Mutations in DSiaT were shown to result in TS paralysis (Repnikova et al., 2010). Considering the hypothesis that DSiaT and CSAS function in the same pathway, we tested whether CSAS mutants have similar phenotype. We found that CSASMi flies are also paralyzed at elevated temperature, with the onset of paralysis being within 3–7 min at 38°C (Fig. 5). Both the longevity and the paralysis phenotypes of CSAS mutants were very similar to that of DSiaT-null mutants (Repnikova et al., 2010), which suggested that the CSASMi allele possibly represents a strong hypomorph or a null allele. To be able to use the CSASMi allele in comparative studies, we decided to characterize it in more detail. We included in our analyses other CSAS mutant alleles, i.e., CSASDf, a deficiency removing the whole CSAS locus (McQuilton et al., 2012), and CSAS21, a null mutant that we generated by mobilizing the Minos element in the CSASMi allele (Fig. 4; Materials and Methods).
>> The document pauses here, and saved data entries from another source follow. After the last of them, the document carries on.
(* ===== verification/PosixPath.v ===== *)
(** * Paths on the client side

    The path functions of [posix/utils/filesystem.hpp] and what they use of
    [std::filesystem::path] on a POSIX system: iteration over the elements of a
    path, [operator/], [lexically_normal] and [lexically_relative]. *)
From S2P Require Import Prelude Text.

#[local] Arguments String.append !_ _ /.

(** ** Elements of a path *)

(** The pieces between the separators, empty ones included. *)
Notation split_slash := (split_on "/"%char).
Definition nonempty (w : string) : bool := negb (String.eqb w "").
Definition names (p : string) : list string := List.filter nonempty (split_slash p).
Definition is_absolute (p : string) : bool :=
  match p with String c _ => Ascii.eqb c "/" | EmptyString => false end.
Definition ends_with_slash (p : string) : bool :=
  match last (split_slash p) with Some w => negb (nonempty w) && nonempty p | None => false end.

(** What [begin()] to [end()] gives: the root directory, the names, and an
    empty element for a separator at the end. *)
Definition path_elems (p : string) : list string :=
  (if is_absolute p then ["/"%string] else []) ++ names p ++
  (if ends_with_slash p && negb (bool_decide (names p = [])) then [""%string] else []).

(** The names with a separator between them. *)
Fixpoint join_names (ws : list string) : string :=
  match ws with
  | [] => ""
  | [w] => w
  | w :: ws' => w ++ String "/" (join_names ws')
  end.

(** [operator/] *)
Definition path_append (dir p : string) : string :=
  if is_absolute p then p
  else if ends_with_slash dir || String.eqb dir "" then (dir ++ p)%string
  else (dir ++ String "/" p)%string.

(** ** [lexically_normal] and [capio_normal_path] *)

(** The names kept so far, last first.  [".."] removes a name, is dropped at the
    root, and stays at the start of a relative path. *)
Definition normal_step (absolute : bool) (kept : list string) (w : string) : list string :=
  if String.eqb w "." then kept
  else if String.eqb w ".." then
    match kept with
    | k :: kept' => if String.eqb k ".." then w :: kept else kept'
    | [] => if absolute then [] else [w]
    end
  else w :: kept.
Definition normal_names (absolute : bool) (ws : list string) : list string :=
  rev (fold_left (normal_step absolute) ws []).

(** A path that ends in a separator, ["."] or a [".."] that removed a name keeps
    a separator at its end. *)
Definition normal_trailing (p : string) (ws : list string) : bool :=
  (ends_with_slash p ||
   match last (names p) with Some w => String.eqb w "." || String.eqb w ".." | None => false end) &&
  match last ws with Some w => negb (String.eqb w "..") | None => false end.
Definition lexically_normal (p : string) : string :=
  if String.eqb p "" then ""
  else
    let ws := normal_names (is_absolute p) (names p) in
    let normal := (join_names ws ++ (if normal_trailing p ws then "/" else ""))%string in
    if is_absolute p then String "/" normal
    else if bool_decide (ws = []) then "."%string else normal.

(** The loop that takes separators off the end, but never the first character. *)
Fixpoint strip_back (s : string) : string :=
  match s with
  | EmptyString => EmptyString
  | String c s' =>
      let r := strip_back s' in
      if Ascii.eqb c "/" && String.eqb r "" then ""%string else String c r
  end.
Definition strip_slashes (s : string) : string :=
  match s with String c s' => String c (strip_back s') | EmptyString => EmptyString end.
Definition capio_normal_path (p : string) : string := strip_slashes (lexically_normal p).

(** ** [lexically_relative] and the tests on paths *)

Fixpoint mismatch (a b : list string) : list string * list string :=
  match a, b with
  | x :: a', y :: b' => if String.eqb x y then mismatch a' b' else (a, b)
  | _, _ => (a, b)
  end.
(** How many levels the elements [b] of the base go down. *)
Definition levels (b : list string) : Z :=
  foldr (fun w n => if String.eqb w ".." then n - 1
                    else if negb (String.eqb w "") && negb (String.eqb w ".") then n + 1 else n) 0 b.
Definition join_elems (ws : list string) : string := foldl path_append ""%string ws.

(** [p.lexically_relative(base)] *)
Definition lexically_relative (p base : string) : string :=
  if negb (Bool.eqb (is_absolute p) (is_absolute base)) then ""
  else
    let '(a, b) := mismatch (path_elems p) (path_elems base) in
    match a, b with
    | [], [] => "."%string
    | _, _ =>
        let n := levels b in
        if n <? 0 then ""
        else if (n =? 0) && (match a with [] => true | w :: _ => String.eqb w "" end) then "."%string
        else join_elems (repeat ".."%string (Z.to_nat n) ++ a)
    end.

Definition is_prefix (path_1 path_2 : string) : bool :=
  let relpath := lexically_relative path_2 path_1 in
  nonempty relpath && negb (String.prefix ".." relpath).

Definition CAPIO_DIR_FORBIDDEN_PATHS : list string := ["/proc/"; "/sys/"]%string.
Definition is_forbidden_path (path : string) : bool :=
  existsb (fun forbidden_path => String.prefix forbidden_path path) CAPIO_DIR_FORBIDDEN_PATHS.
Definition is_capio_dir (capio_dir path_to_check : string) : bool :=
  bool_decide (path_elems capio_dir = path_elems path_to_check).
Definition is_capio_path (capio_dir path_to_check : string) : bool := is_prefix capio_dir path_to_check.

Example relative_inside : lexically_relative "/c/d/f" "/c" = "d/f"%string. Proof. reflexivity. Qed.
Example relative_outside : lexically_relative "/tmp/f" "/c" = "../tmp/f"%string. Proof. reflexivity. Qed.
Example prefix_self : is_prefix "/c" "/c/" = true. Proof. reflexivity. Qed.
Example prefix_sibling : is_prefix "/c" "/cc/f" = false. Proof. reflexivity. Qed.
Example normal_dots : capio_normal_path "/c//d/./x/../" = "/c/d"%string. Proof. reflexivity. Qed.
Example normal_trailing_slash : lexically_normal "/c/d/x/.." = "/c/d/"%string. Proof. reflexivity. Qed.
Example normal_root : capio_normal_path "/.." = "/"%string. Proof. reflexivity. Qed.

(** ** Splitting and joining *)

Fixpoint no_slash (w : string) : Prop :=
  match w with String c w' => c <> "/"%char /\ no_slash w' | EmptyString => True end.
Definition name_wf (w : string) : Prop := no_slash w /\ w <> ""%string.
(** The names of a normal path. *)
Definition plain_name (w : string) : Prop := name_wf w /\ w <> "."%string /\ w <> ".."%string.

Lemma nonempty_spec w : nonempty w = true <-> w <> ""%string.
Proof. unfold nonempty. destruct (String.eqb_spec w ""); naive_solver. Qed.

Lemma split_slash_cons s : exists w ws, split_slash s = w :: ws.
Proof.
  destruct s as [|c s]; [by exists ""%string, []|]. simpl. case_match; [by eexists _, _|].
  case_match; by eexists _, _.
Qed.

Lemma split_no_slash s : Forall no_slash (split_slash s).
Proof.
  induction s as [|c s IH]; [by repeat constructor|]. simpl. destruct (Ascii.eqb_spec c "/"); [by constructor|].
  destruct (split_slash s) as [|w ws]; [by repeat constructor|].
  apply Forall_cons in IH as [Hw Hws]. by constructor.
Qed.

Lemma names_wf p : Forall name_wf (names p).
Proof.
  apply Forall_forall. intros w Hw. unfold names in Hw. apply list_elem_of_In, filter_In in Hw as [Hin Hne].
  split; [|by apply nonempty_spec].
  pose proof (split_no_slash p) as H. rewrite Forall_forall in H. by apply H, list_elem_of_In.
Qed.

(** A separator in the middle splits. *)
Lemma split_app a b : split_slash (a ++ String "/" b) = split_slash a ++ split_slash b.
Proof.
  induction a as [|c a IH]; [done|]. simpl. case_match; [by rewrite IH|].
  rewrite IH. destruct (split_slash_cons a) as (w & ws & ->). done.
Qed.
Lemma names_app a b : names (a ++ String "/" b) = names a ++ names b.
Proof. unfold names. by rewrite split_app, List.filter_app. Qed.
Lemma names_root b : names (String "/" b) = names b.
Proof. done. Qed.

Lemma split_name w : no_slash w -> split_slash w = [w].
Proof.
  induction w as [|c w IH]; [done|]. intros [Hc Hw]. simpl. rewrite (IH Hw).
  by destruct (Ascii.eqb_spec c "/").
Qed.
Lemma names_name w : name_wf w -> names w = [w].
Proof. intros [Hs Hne]. unfold names. rewrite split_name by done. simpl. by rewrite (proj2 (nonempty_spec w)). Qed.

Lemma names_join ws : Forall name_wf ws -> names (join_names ws) = ws.
Proof.
  induction 1 as [|w ws Hw Hws IH]; [done|]. destruct ws as [|w' ws]; [by apply names_name|].
  change (join_names (w :: w' :: ws)) with (w ++ String "/" (join_names (w' :: ws)))%string.
  by rewrite names_app, names_name, IH.
Qed.

(** [operator/] puts the names of the second path after those of the first. *)
Lemma split_ends_with_slash a b :
  last (split_slash a) = Some ""%string -> split_slash (a ++ b) = removelast (split_slash a) ++ split_slash b.
Proof.
  induction a as [|c a IH]; [done|]. simpl. destruct (split_slash_cons a) as (w & ws & E).
  destruct (Ascii.eqb_spec c "/").
  - rewrite E in *. intros Hl. rewrite IH by done. done.
  - rewrite E in *. destruct ws as [|w' ws]; [done|]. intros Hl. rewrite IH by done. done.
Qed.
Lemma names_snoc_empty ws : List.filter nonempty ws = List.filter nonempty (removelast ws) \/ last ws <> Some ""%string.
Proof.
  induction ws as [|w ws IH]; [by left|]. destruct ws as [|w' ws].
  - destruct w; [by left|by right].
  - destruct IH as [IH|IH]; [left|by right].
    change (removelast (w :: w' :: ws)) with (w :: removelast (w' :: ws)).
    revert IH. generalize (removelast (w' :: ws)) as l', (w' :: ws) as l. intros l' l IH. simpl. by rewrite IH.
Qed.
Lemma names_append dir p : is_absolute p = false -> names (path_append dir p) = names dir ++ names p.
Proof.
  intros Hp. unfold path_append. rewrite Hp. case_match eqn:He; [|by rewrite names_app].
  apply orb_prop in He as [He|He]; [|by apply String.eqb_eq in He as ->].
  unfold ends_with_slash in He. case_match eqn:Hl; [|done].
  apply andb_prop in He as [Hs _]. apply negb_true_iff in Hs. unfold nonempty in Hs.
  apply negb_false_iff, String.eqb_eq in Hs. subst.
  unfold names. rewrite split_ends_with_slash, List.filter_app by done. f_equal.
  by destruct (names_snoc_empty (split_slash dir)) as [->|].
Qed.

(** ** Normal paths *)

Lemma fold_normal_plain absolute ws kept :
  Forall plain_name ws -> fold_left (normal_step absolute) ws kept = rev ws ++ kept.
Proof.
  intros H. revert kept. induction H as [|w ws Hw Hws IH]; intros kept; [done|]. simpl.
  destruct Hw as (_ & H1 & H2).
  rewrite IH. unfold normal_step. rewrite (proj2 (String.eqb_neq _ _) H1), (proj2 (String.eqb_neq _ _) H2).
  by rewrite <- app_assoc.
Qed.

Lemma normal_step_plain kept w :
  name_wf w -> Forall plain_name kept -> Forall plain_name (normal_step true kept w).
Proof.
  intros Hw Hk. unfold normal_step. destruct (String.eqb_spec w "."); [done|].
  destruct (String.eqb_spec w ".."); [|by constructor].
  destruct kept as [|k kept]; [done|]. apply Forall_cons in Hk as [(_ & _ & Hk) Hks].
  by rewrite (proj2 (String.eqb_neq _ _) Hk).
Qed.
Lemma fold_normal_keeps_plain ws kept :
  Forall name_wf ws -> Forall plain_name kept -> Forall plain_name (fold_left (normal_step true) ws kept).
Proof. intros H. revert kept. induction H; intros kept Hk; [done|]. simpl. apply IHForall, normal_step_plain; done. Qed.

Lemma normal_names_plain ws : Forall name_wf ws -> Forall plain_name (normal_names true ws).
Proof. intros H. unfold normal_names. apply Forall_rev. by apply fold_normal_keeps_plain. Qed.

(** Normalising the names in front first does not change the result. *)
Lemma normal_names_app ws ws' :
  Forall name_wf ws -> normal_names true (normal_names true ws ++ ws') = normal_names true (ws ++ ws').
Proof.
  intros H. unfold normal_names at 1 3. rewrite !fold_left_app.
  rewrite (fold_normal_plain true (normal_names true ws)) by by apply normal_names_plain.
  unfold normal_names. by rewrite rev_involutive, app_nil_r.
Qed.

Lemma normal_names_idem ws : Forall name_wf ws -> normal_names true (normal_names true ws) = normal_names true ws.
Proof. intros H. pose proof (normal_names_app ws [] H) as E. by rewrite !app_nil_r in E. Qed.

(** Taking separators off the end of joined names leaves the names. *)
Lemma strip_back_name w t :
  name_wf w -> strip_back (w ++ t) = (w ++ strip_back t)%string.
Proof.
  intros [Hs _]. induction w as [|c w IH]; [done|]. destruct Hs as [Hc Hs]. simpl. rewrite IH by done.
  by destruct (Ascii.eqb_spec c "/").
Qed.
Lemma strip_back_join ws t :
  Forall name_wf ws -> strip_back t = ""%string -> strip_back (join_names ws ++ t) = join_names ws.
Proof.
  intros Hws Ht. induction Hws as [|w ws Hw Hws IH]; [done|]. destruct ws as [|w' ws].
  - simpl. rewrite strip_back_name, Ht by done. clear. induction w; simpl; congruence.
  - change (join_names (w :: w' :: ws)) with (w ++ String "/" (join_names (w' :: ws)))%string.
    rewrite string_app_assoc, strip_back_name by done. f_equal. cbn [String.append strip_back].
    rewrite IH. apply Forall_cons in Hws as [[_ Hne] _]. destruct w'; [done|]. by destruct ws.
Qed.

Lemma capio_normal_path_absolute p :
  is_absolute p = true -> capio_normal_path p = String "/" (join_names (normal_names true (names p))).
Proof.
  intros Hp. unfold capio_normal_path, lexically_normal. rewrite Hp. destruct p as [|c p]; [done|].
  cbn [String.eqb strip_slashes]. f_equal. apply strip_back_join; [|by case_match].
  eapply Forall_impl; [apply normal_names_plain, names_wf|]. by intros w [].
Qed.

Lemma names_normal_path p :
  is_absolute p = true -> names (capio_normal_path p) = normal_names true (names p).
Proof.
  intros Hp. rewrite capio_normal_path_absolute, names_root by done. apply names_join.
  eapply Forall_impl; [apply normal_names_plain, names_wf|]. by intros w [].
Qed.

Lemma path_append_absolute p q : is_absolute p = true -> is_absolute (path_append p q) = true.
Proof. intros Hp. destruct p as [|c p]; [done|]. unfold path_append. repeat case_match; simpl in *; done. Qed.

(** The normal form of an absolute path is absolute, has no ["."], [".."] or
    empty name and is its own normal form; resolving a relative path against
    it gives the same file as resolving it against the path it came from. *)
Theorem normal_path_correct p q :
  is_absolute p = true -> is_absolute q = false ->
  let r := capio_normal_path p in
  is_absolute r = true /\ Forall plain_name (names r) /\ capio_normal_path r = r /\
  capio_normal_path (path_append r q) = capio_normal_path (path_append p q).
Proof.
  intros Hp Hq r. assert (Hr : is_absolute r = true) by (subst r; by rewrite capio_normal_path_absolute).
  assert (Hn : names r = normal_names true (names p)) by by apply names_normal_path.
  pose proof (names_wf p) as Hwf. split_and!.
  - done.
  - rewrite Hn. by apply normal_names_plain.
  - rewrite (capio_normal_path_absolute r), Hn, normal_names_idem by done. subst r.
    by rewrite capio_normal_path_absolute.
  - rewrite !capio_normal_path_absolute, !names_append, Hn, normal_names_app
      by (done || by apply path_append_absolute). done.
Qed.

Lemma normal_path_correct_witness :
  capio_normal_path "/c/a/../d/." = "/c/d"%string /\
  capio_normal_path (path_append "/c/d" "../e/") = capio_normal_path (path_append "/c/a/../d/." "../e/").
Proof.
  destruct (normal_path_correct "/c/a/../d/." "../e/") as (_ & _ & _ & H); [reflexivity..|].
  split; [reflexivity|]. exact H.
Defined.

(** A name that starts with two dots is taken for a way out of the directory. *)
Example prefix_dotdot_name : is_capio_path "/c" "/c/..cache" = false. Proof. reflexivity. Qed.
TS-paralysis assays revealed that CSASMi homozygotes had a slightly milder phenotype than CSAS21 homozygous mutants, or mutants with heteroallelic combinations with CSAS21 or the deficiency (Fig. 5). These results indicated that CSASMi indeed represents a strong hypomorphic allele. The CSAS21 allele was indistinguishable from the deficiency allele, which confirmed that CSAS21 is a null mutation. No paralysis was detected in heterozygous mutants, indicating that the CSAS mutations are recessive. The phenotype was restored to wild type in the CSASR3 revertants, while the transgenic expression of FLAG-tagged CSAS fully rescued the phenotype of CSAS mutants (Fig. 5). Together, these results confirmed that the mutant phenotype was associated with the CSAS defect.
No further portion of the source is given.